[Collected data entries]

Definition encode_part (acc : EncodeAcc) (kp : PartitionKey * WalPayload RB) : io EncodeAcc :=
  let '(key, payload) := kp in
  if payload_is_empty payload then sret acc
  else
  let parts_count := saturating_add U32_MAX (ea_parts_count acc) 1 in
  write_all PART ;!
  do? key_blob := slift (map_err (λ e, InvalidData (str "encode WAL key: " ++ e))
                           (serialize key)) in
  write_all (u64_le (blen key_blob)) ;!
  write_all key_blob ;!
  let '(p_bytes, p_updated) := default (0%N, created_at) (partitions_meta !! key) in
  let updated_secs := unix_secs p_updated in
  write_all (u64_le p_bytes) ;!
  write_all (u64_le updated_secs) ;!
  let meta_blob := default [] (part_meta_blobs !! key) in
  do? part_meta_summary := slift (summarize_part_meta_blob meta_blob) in
  let meta_len := blen meta_blob in
  write_all (u64_le meta_len) ;!
  do? part_meta_start := stream_position in
  (if (0 <? meta_len)%N then write_all meta_blob else sret tt) ;!
  let codec := payload_codec payload in
  write_all [byte_of_N codec] ;!
  do? data_len_pos := stream_position in
  write_all (u64_le 0) ;!
  do? start := stream_position in
  do? total_rows := write_payload payload (ea_total_rows acc) in
  do? stop := stream_position in
  let len := (stop - start)%N in
  seek_start data_len_pos ;!
  write_all (u64_le len) ;!
  seek_start stop ;!
  sret {| ea_total_rows := total_rows;
          ea_total_bytes := saturating_add U64_MAX (ea_total_bytes acc) len;
          ea_parts_count := parts_count;
          ea_index := ea_index acc ++
            [{| ie_key := key; ie_bytes := p_bytes; ie_updated_at_secs := updated_secs;
                ie_slice_ordinal := (parts_count - 1)%N; ie_part_meta_start := part_meta_start;
                ie_part_meta_len := meta_len; ie_part_meta_summary := part_meta_summary;
                ie_codec := codec; ie_start := start; ie_len := len |}] |}.

Fixpoint encode_parts (acc : EncodeAcc) (parts : list (PartitionKey * WalPayload RB))
    : io EncodeAcc :=
  match parts with
  | [] => sret acc
  | kp :: parts' => do? acc' := encode_part acc kp in encode_parts acc' parts'
  end.

Definition acc_zero : EncodeAcc :=
  {| ea_total_rows := 0; ea_total_bytes := 0; ea_parts_count := 0; ea_index := [] |}.

Definition encode_writer (offsets : gmap OffsetKey N)
    (batches : list (PartitionKey * WalPayload RB)) : io EncodedSnapshot :=
  write_all MAGIC ;!
  write_all (u32_le VERSION) ;!
  let created_at_secs := unix_secs created_at in
  write_all (u64_le created_at_secs) ;!
  do? offsets_blob := slift (map_err (λ e, InvalidData (str "encode WAL offsets: " ++ e))
                               (serialize offsets)) in
  write_all (u64_le (blen offsets_blob)) ;!
  write_all offsets_blob ;!
  do? acc := encode_parts acc_zero (sorted_parts batches) in
  do? end_before_footer := stream_position in
  do? body := sread (λ c, Ok (take (N.to_nat end_before_footer) (cur_bytes c))) in
  let sha_bytes := sha256 body in
  write_all FOOT ;!
  write_all (u32_le (ea_parts_count acc)) ;!
  write_all sha_bytes ;!
  do? out := sread (λ c, Ok (cur_bytes c)) in
  sret {| es_bytes := out;
          es_meta := {| sm_created_at_secs := created_at_secs;
                        sm_total_bytes := ea_total_bytes acc;
                        sm_num_partitions := ea_parts_count acc; sm_offsets := offsets;
                        sm_index := ea_index acc; sm_body_sha256 := sha_bytes |};
          es_total_rows := ea_total_rows acc;
          es_sha256 := sha_bytes |}.

Definition encode_snapshot (offsets : gmap OffsetKey N)
    (batches : gmap PartitionKey (WalPayload RB)) : result IoErr EncodedSnapshot :=
  (encode_writer offsets (map_to_list batches) (cursor_new [])).1.
End encode.

(** ** The format

    A part as it lies in the file, and the file as a header, parts and a footer.  The
    reader is compared with this layout. *)

Record PartImage : Type := {
  pi_key : PartitionKey;
  pi_key_blob : bytes;
  pi_bytes : N;
  pi_updated : N;
  pi_meta : bytes;
  pi_summary : SegmentPartMetaSummary;
  pi_codec : N;
  pi_payload : bytes
}.

Definition blob_image (b : bytes) : bytes := u64_le (blen b) ++ b.

Definition codec_image (version : N) (codec : N) : bytes :=
  if (VERSION <=? version)%N then [byte_of_N codec] else [].

Definition part_pre (p : PartImage) : bytes :=
  PART ++ blob_image (pi_key_blob p) ++ u64_le (pi_bytes p) ++ u64_le (pi_updated p)
    ++ u64_le (blen (pi_meta p)).

Definition part_mid (version : N) (p : PartImage) : bytes :=
  codec_image version (pi_codec p) ++ u64_le (blen (pi_payload p)).

Definition part_image (version : N) (p : PartImage) : bytes :=
  part_pre p ++ pi_meta p ++ part_mid version p ++ pi_payload p.

Definition known_codec (codec : N) : bool :=
  (codec =? PART_CODEC_ARROW)%N || is_copy_codec codec.

Record part_wf (version : N) (p : PartImage) : Prop := {
  wf_key : deserialize (pi_key_blob p) = Ok (pi_key p);
  wf_key_len : (blen (pi_key_blob p) ≤ U64_MAX)%N;
  wf_bytes : (pi_bytes p ≤ U64_MAX)%N;
  wf_updated : (pi_updated p ≤ U64_MAX)%N;
  wf_meta_len : (blen (pi_meta p) ≤ U64_MAX)%N;
  wf_summary : summarize_part_meta_blob (pi_meta p) = Ok (pi_summary p);
  wf_codec : known_codec (pi_codec p) = true;
  wf_codec_v3 : (version < VERSION)%N → pi_codec p = PART_CODEC_ARROW;
  wf_payload_len : (blen (pi_payload p) ≤ U64_MAX)%N
}.

Definition part_entry (version base : N) (ordinal : nat) (p : PartImage)
    : SegmentPartitionIndexEntry :=
  {| ie_key := pi_key p; ie_bytes := pi_bytes p; ie_updated_at_secs := pi_updated p;
     ie_slice_ordinal := N.of_nat ordinal;
     ie_part_meta_start := base + blen (part_pre p);
     ie_part_meta_len := blen (pi_meta p);
     ie_part_meta_summary := pi_summary p;
     ie_codec := pi_codec p;
     ie_start := base + blen (part_pre p ++ pi_meta p ++ part_mid version p);
     ie_len := blen (pi_payload p) |}.

Fixpoint part_entries (version base : N) (ordinal : nat) (ps : list PartImage)
    : list SegmentPartitionIndexEntry :=
  match ps with
  | [] => []
  | p :: ps' =>
      part_entry version base ordinal p
        :: part_entries version (base + blen (part_image version p)) (S ordinal) ps'
  end.

Definition parts_image (version : N) (ps : list PartImage) : bytes :=
  concat (map (part_image version) ps).

Definition header_image (version created_at_secs : N) (offsets_blob : bytes) : bytes :=
  MAGIC ++ u32_le version ++ u64_le created_at_secs ++ blob_image offsets_blob.

Definition footer_image (parts_count : N) (sha : bytes) : bytes :=
  FOOT ++ u32_le parts_count ++ sha.

Definition payload_total (ps : list PartImage) (total : N) : N :=
  foldl (λ t p, saturating_add U64_MAX t (blen (pi_payload p))) total ps.

(** [segf bs m]: the bytes are a SEGF file and [m] is its metadata. *)
Record segf_layout (bs : bytes) (m : SegmentFileMetadata) (version : N) (offsets_blob : bytes)
    (ps : list PartImage) : Prop := {
  sl_bytes : bs = header_image version (sm_created_at_secs m) offsets_blob
                    ++ parts_image version ps
                    ++ footer_image (N.of_nat (length ps)) (sm_body_sha256 m);
  sl_version : accepted_segf_version version = true;
  sl_created : (sm_created_at_secs m ≤ U64_MAX)%N;
  sl_offsets_len : (blen offsets_blob ≤ U64_MAX)%N;
  sl_offsets : deserialize offsets_blob = Ok (sm_offsets m);
  sl_parts : Forall (part_wf version) ps;
  sl_count : (N.of_nat (length ps) ≤ U32_MAX)%N;
  sl_num : sm_num_partitions m = N.of_nat (length ps);
  sl_index : sm_index m
    = part_entries version (blen (header_image version (sm_created_at_secs m) offsets_blob)) 0 ps;
  sl_total : sm_total_bytes m = payload_total ps 0;
  sl_sha : length (sm_body_sha256 m) = 32
}.

Definition segf (bs : bytes) (m : SegmentFileMetadata) : Prop :=
  ∃ version offsets_blob ps, segf_layout bs m version offsets_blob ps.

(** *** Steps that succeed on well-formed input *)

Lemma stream_position_at pre rest :
  stream_position (at_cursor pre rest) = (Ok (blen pre), at_cursor pre rest).
Proof. done. Qed.

Lemma read_blob_at file_len what b pre rest :
  (blen b ≤ U64_MAX)%N → (blen (pre ++ blob_image b) ≤ file_len)%N →
  read_blob_capped_by_remaining file_len what (at_cursor pre (blob_image b ++ rest))
  = (Ok b, at_cursor (pre ++ blob_image b) rest).
Proof.
  intros Hb Hl. unfold read_blob_capped_by_remaining, read_len_capped_by_remaining, blob_image in *.
  rewrite <- app_assoc. rewrite !blen_app, blen_u64_le in Hl.
  erewrite sbind_run.
  2:{ erewrite sbind_run by (by apply read_u64_at). erewrite sbind_run by apply stream_position_at.
      unfold slift, claimed_len_capped_by_remaining, saturating_sub.
      rewrite blen_app, blen_u64_le, (proj2 (N.ltb_ge _ _)) by lia.
      rewrite (proj2 (N.leb_le _ _)) by (unfold USIZE_MAX; lia). reflexivity. }
  rewrite read_exact_at by done. by rewrite <- app_assoc.
Qed.

Lemma skip_payload_at file_len d pre rest :
  (file_len ≤ U64_MAX)%N → (blen (pre ++ d) ≤ file_len)%N →
  skip_payload (blen d) file_len (at_cursor pre (d ++ rest)) = (Ok tt, at_cursor (pre ++ d) rest).
Proof.
  intros Hf Hl. unfold skip_payload. rewrite blen_app in Hl.
  erewrite sbind_run by apply stream_position_at.
  erewrite sbind_run.
  2:{ unfold slift, checked_add. rewrite (proj2 (N.leb_le _ _)) by lia. reflexivity. }
  rewrite (proj2 (N.ltb_ge _ _)) by lia. apply seek_start_at. by rewrite blen_app.
Qed.

Lemma known_codec_small codec : known_codec codec = true → (codec < 256)%N.
Proof.
  unfold known_codec, is_copy_codec, PART_CODEC_ARROW, PART_CODEC_COPY, PART_CODEC_COPY_CHUNKED.
  intros H. repeat (apply orb_true_iff in H as [H|H]); apply N.eqb_eq in H; lia.
Qed.

Lemma codec_at version codec len pre rest :
  known_codec codec = true → ((version < VERSION)%N → codec = PART_CODEC_ARROW) →
  (len ≤ U64_MAX)%N →
  read_part_codec_and_len version
    (at_cursor pre (codec_image version codec ++ u64_le len ++ rest))
  = (Ok (codec, len), at_cursor (pre ++ codec_image version codec ++ u64_le len) rest).
Proof.
  intros Hk Hv Hl. unfold read_part_codec_and_len, codec_image.
  assert (from_le_bytes [byte_of_N codec] = codec) as Hb.
  { cbn [from_le_bytes]. rewrite byte_of_N_to_N, N.mod_small by (by apply known_codec_small). lia. }
  assert (negb (codec =? PART_CODEC_ARROW)%N && negb (is_copy_codec codec) = false) as Hn.
  { rewrite <- negb_orb. unfold known_codec in Hk. by rewrite Hk. }
  destruct (N.leb_spec VERSION version) as [Hge|Hlt].
  - erewrite sbind_run.
    2:{ erewrite sbind_run by (by apply (read_exact_at 1 pre [byte_of_N codec])). unfold sret.
        rewrite Hb. reflexivity. }
    rewrite Hn. erewrite sbind_run by (by apply read_u64_at). unfold sret.
    by rewrite <- app_assoc.
  - rewrite (Hv Hlt) in *. cbn [app]. erewrite sbind_run by reflexivity. rewrite Hn.
    erewrite sbind_run by (by apply read_u64_at). done.
Qed.

Lemma read_sidecar_at file_len meta summary pre rest :
  (blen meta ≤ U64_MAX)%N → (file_len ≤ U64_MAX)%N →
  (blen (pre ++ blob_image meta) ≤ file_len)%N →
  summarize_part_meta_blob meta = Ok summary →
  read_sidecar file_len (at_cursor pre (blob_image meta ++ rest))
  = (Ok (blen pre + 8, blen meta, summary)%N, at_cursor (pre ++ blob_image meta) rest).
Proof.
  intros Hm Hf Hl Hs. unfold read_sidecar, blob_image in *. rewrite <- app_assoc.
  rewrite !blen_app, blen_u64_le in Hl.
  erewrite sbind_run by (by apply read_u64_at). erewrite sbind_run by apply stream_position_at.
  rewrite blen_app, blen_u64_le. cbv zeta. unfold saturating_sub.
  rewrite (proj2 (N.ltb_ge _ _)) by lia.
  destruct meta as [|b meta].
  - injection Hs as <-. erewrite sbind_run by reflexivity. erewrite sbind_run by reflexivity.
    unfold sret. by rewrite app_nil_r.
  - assert (blen (b :: meta) ≠ 0%N) as Hne by (unfold blen; simpl; lia).
    erewrite sbind_run.
    2:{ rewrite (proj2 (N.eqb_neq _ _)) by done. rewrite (proj2 (N.leb_le _ _)) by (unfold USIZE_MAX; lia).
        erewrite sbind_run by (by apply read_exact_at). unfold slift. rewrite Hs. reflexivity. }
    rewrite (proj2 (N.ltb_lt _ _)) by lia.
    erewrite sbind_run.
    2:{ erewrite sbind_run.
        2:{ unfold slift, checked_add. rewrite (proj2 (N.leb_le _ _)) by lia. reflexivity. }
        erewrite sbind_run by apply stream_position_at.
        rewrite !blen_app, blen_u64_le, N.eqb_refl. reflexivity. }
    unfold sret. by rewrite <- app_assoc.
Qed.

Lemma read_tag_at tag pre rest :
  length tag = 4 → read_tag (at_cursor pre (tag ++ rest)) = (Ok tag, at_cursor (pre ++ tag) rest).
Proof.
  intros Hl. unfold read_tag. rewrite read_exact_at; [done|]. unfold blen. by rewrite Hl.
Qed.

Required action: Look over the records. Copy the lines that include the word "length".

Task answer:
                    ++ footer_image (N.of_nat (length ps)) (sm_body_sha256 m);
  sl_count : (N.of_nat (length ps) ≤ U32_MAX)%N;
  sl_num : sm_num_partitions m = N.of_nat (length ps);
  sl_sha : length (sm_body_sha256 m) = 32
  length tag = 4 → read_tag (at_cursor pre (tag ++ rest)) = (Ok tag, at_cursor (pre ++ tag) rest).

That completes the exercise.